Design, Biological Characterization, and Discovery of Capromorelin Derivatives as Oral Growth Hormone Secretagogue Receptor Type 1a Agonist for the Treatment of Growth Hormone Deficiency

Recombinant human growth hormone (rhGH) is a well-established treatment for children with growth deficiencies worldwide. However, its requirement for subcutaneous administration limits convenience compared to that of oral therapies. Starting from capromorelin, we designed, synthesized, and characterized a novel orally active GHSR-1a agonist, compound 4b (hGHSR-1a EC50 = 0.49 nM), which effectively stimulates endogenous GH release in rats at oral doses as low as 0.1 mg/kg─100-fold more potent than ibutamoren (10 mg/kg).

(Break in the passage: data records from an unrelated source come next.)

(* ===== verification/MigrationFiles.v ===== *)
(** The migration files of a project (src/src/migrations.rs): writing a new
    pair, discovering the local pairs and discarding a pending one.

    [Disk] is the content of the migrations directory.  [FileSystem] is what
    the operating system adds: the order of a directory listing is the
    [HashOrder] of the prelude, and [fault] says which calls fail, with the
    text of the error.  An operation returns the disk it leaves behind with
    its result, so a failure half way keeps what was already written. *)
From stdpp Require Import base list strings gmap sorting.
From S2P Require Import Prelude RustStr Errors SchemaCycle Migrations.

Record Disk : Type := mkDisk {
  dir_exists : bool;
  files : gmap string string;
}.

(** The calls of [std::fs] the code makes. *)
Inductive FsCall : Type :=
| FsCreateDir | FsReadDir | FsReadEntry | FsWrite | FsRead | FsRemove.

Class FileSystem : Type := { fault : FsCall -> string -> option string }.

(** A file system whose calls do not fail. *)
Definition no_fault : FileSystem := {| fault _ _ := None |}.

(** [Path::join]. *)
Definition path_join (dir name : string) : string := dir +:+ "/" +:+ name.

(** A call that fails turns into the [IoError] the code makes of it. *)
Definition check_call `{FileSystem} (call : FsCall) (path message : string)
  : result MarretaError unit :=
  match fault call path with
  | Some err => Err (IoError (message +:+ err))
  | None => Ok tt
  end.

Section Files.
Context `{FileSystem} `{HashOrder}.
Variable sha256 : string -> string.
Variable migrations_dir : string.

(** [fs::read_dir]: the file names, in the order of the listing.  The names
    that are not UTF-8 are skipped by every caller and are left out. *)
Definition read_dir (message entry_message : string) (disk : Disk)
  : result MarretaError (list string) :=
  _ ← check_call FsReadDir migrations_dir message;
  collect (fun entry => _ ← check_call FsReadEntry (fst entry) entry_message; Ok (fst entry))
    (entries (files disk)).

(** The loop of [migration_version_exists] returns at the first match, before
    the entries that follow. *)
Fixpoint find_version (prefix : string) (names : list string) : result MarretaError bool :=
  match names with
  | [] => Ok false
  | name :: names =>
      _ ← check_call FsReadEntry name "could not read migrations directory entry: ";
      if starts_with prefix name then Ok true else find_version prefix names
  end.

Definition migration_version_exists (version : string) (disk : Disk)
  : result MarretaError bool :=
  _ ← check_call FsReadDir migrations_dir
        ("could not read migrations directory '" +:+ migrations_dir +:+ "': ");
  find_version (version +:+ "_") (map fst (entries (files disk))).

Definition write_file (name content : string) (disk : Disk) : Disk :=
  mkDisk (dir_exists disk) (<[name := content]> (files disk)).

Definition could_not_write (path : string) : string :=
  "could not write migration '" +:+ path +:+ "': ".

(** [version] is the time of the call, [%Y%m%d_%H%M%S]. *)
Definition write_migration_files (version name : string) (up_sql down_sql : list string)
    (disk : Disk) : Disk * result MarretaError LocalMigration :=
  match check_call FsCreateDir migrations_dir
          ("could not create migrations directory '" +:+ migrations_dir +:+ "': ") with
  | Err e => (disk, Err e)
  | Ok _ =>
      let disk := mkDisk true (files disk) in
      match migration_version_exists version disk with
      | Err e => (disk, Err e)
      | Ok true =>
          (disk, Err (IoError
            ("a migration with version '" +:+ version
             +:+ "' already exists (two 'generate' runs in the same "
             +:+ "second); retry in a moment so the timestamp advances")))
      | Ok false =>
          let sanitized_name := sanitize_migration_name name in
          let base_name := version +:+ "_" +:+ sanitized_name in
          let up_name := base_name +:+ ".up.sql" in
          let down_name := base_name +:+ ".down.sql" in
          let up_path := path_join migrations_dir up_name in
          let down_path := path_join migrations_dir down_name in
          let up_content := join_sql up_sql in
          let down_content := join_sql down_sql in
          match check_call FsWrite up_path (could_not_write up_path) with
          | Err e => (disk, Err e)
          | Ok _ =>
              let disk := write_file up_name up_content disk in
              match check_call FsWrite down_path (could_not_write down_path) with
              | Err e => (disk, Err e)
              | Ok _ =>
                  (write_file down_name down_content disk,
                   Ok {| lm_version := version;
                         lm_name := sanitized_name;
                         lm_up_path := up_path;
                         lm_down_path := Some down_path;
                         lm_checksum :=
                           migration_checksum sha256 up_content (Some down_content);
                         lm_up_sql := up_content;
                         lm_down_sql := Some down_content |})
              end
          end
      end
  end.

(** [fs::read_to_string] of a file of the directory. *)
Definition read_to_string (name content : string) : result MarretaError string :=
  let path := path_join migrations_dir name in
  _ ← check_call FsRead path ("could not read migration '" +:+ path +:+ "': ");
  Ok content.

(** The body of the loop of [discover_local_migrations]. *)
Definition load_migration (disk : Disk) (up_name : string) : result MarretaError LocalMigration :=
  '(version, name) ← parse_migration_filename up_name ".up.sql";
  let down_name := version +:+ "_" +:+ name +:+ ".down.sql" in
  up_sql ← read_to_string up_name (default EmptyString (files disk !! up_name));
  down_sql ← match files disk !! down_name with
             | Some content => d ← read_to_string down_name content; Ok (Some d)
             | None => Ok None
             end;
  Ok {| lm_version := version;
        lm_name := name;
        lm_checksum := migration_checksum sha256 up_sql down_sql;
        lm_up_path := path_join migrations_dir up_name;
        lm_down_path := match files disk !! down_name with
                        | Some _ => Some (path_join migrations_dir down_name)
                        | None => None
                        end;
        lm_up_sql := up_sql;
        lm_down_sql := down_sql |}.

Definition discover_local_migrations (disk : Disk) : result MarretaError (list LocalMigration) :=
  if dir_exists disk then
    names ← read_dir
      ("could not read migrations directory '" +:+ migrations_dir +:+ "': ")
      ("could not read migrations directory entry in '" +:+ migrations_dir +:+ "': ") disk;
    let up_entries := List.filter (ends_with ".up.sql") names in
    collect (load_migration disk) (sort_strings up_entries)
  else Ok [].

(** [Path::exists], on a path of the directory. *)
Definition path_exists (disk : Disk) (path : string) : bool :=
  match strip_prefix (path_join migrations_dir EmptyString) path with
  | Some name => bool_decide (is_Some (files disk !! name))
  | None => false
  end.

Definition remove_file (path : string) (disk : Disk) : Disk * result MarretaError unit :=
  let name := default path (strip_prefix (path_join migrations_dir EmptyString) path) in
  match check_call FsRemove path ("could not remove migration '" +:+ path +:+ "': ") with
  | Err e => (disk, Err e)
  | Ok _ => (mkDisk (dir_exists disk) (delete name (files disk)), Ok tt)
  end.

Definition has_version (version : string) (items : list string) : bool :=
  existsb (starts_with (version +:+ "_")) items.

Definition cannot_discard (version reason : string) : MarretaError :=
  IoError ("cannot discard migration " +:+ version +:+ " because " +:+ reason).

Definition discard_pending_migration (version : string) (local : list LocalMigration)
    (applied : list AppliedMigration) (disk : Disk) : Disk * result MarretaError string :=
  let report := compare_migration_state local applied in
  if has_version version (rep_applied report) then
    (disk, Err (cannot_discard version "it is already applied"))
  else if has_version version (rep_changed report) then
    (disk, Err (cannot_discard version "it is in changed state"))
  else if has_version version (rep_missing_local report) then
    (disk, Err (cannot_discard version "it is in missing_local state"))
  else
    match find (fun m => String.eqb (lm_version m) version) local with
    | None => (disk, Err (IoError ("pending migration " +:+ version
                                   +:+ " was not found locally")))
    | Some migration =>
        let label := lm_version migration +:+ "_" +:+ lm_name migration in
        match lm_down_path migration with
        | None => (disk, Err (cannot_discard label "the down migration file is missing"))
        | Some down_path =>
            if negb (path_exists disk (lm_up_path migration))
               || negb (path_exists disk down_path)
            then (disk, Err (cannot_discard label "the local migration pair is incomplete"))
            else
              match remove_file (lm_up_path migration) disk with
              | (disk, Err e) => (disk, Err e)
              | (disk, Ok _) =>
                  match remove_file down_path disk with
                  | (disk, Err e) => (disk, Err e)
                  | (disk, Ok _) => (disk, Ok label)
                  end
              end
        end
    end.

End Files.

Notably, 10 day oral administration of 4b increased body weight and length in 4-week-old rats. To date, comprehensive preclinical studies on oral agents for short stature remain limited, and existing GHSR-1a agonists lack approval for this indication. Compound 4b exhibited superior pharmacokinetic exposure in dogs (oral bioavailability: 43.6%; half-life: 1.2 h) relative to other species. This study details the optimization of 4b, which demonstrates a promising pharmacological profile for clinical translation as a growth hormone replacement therapy.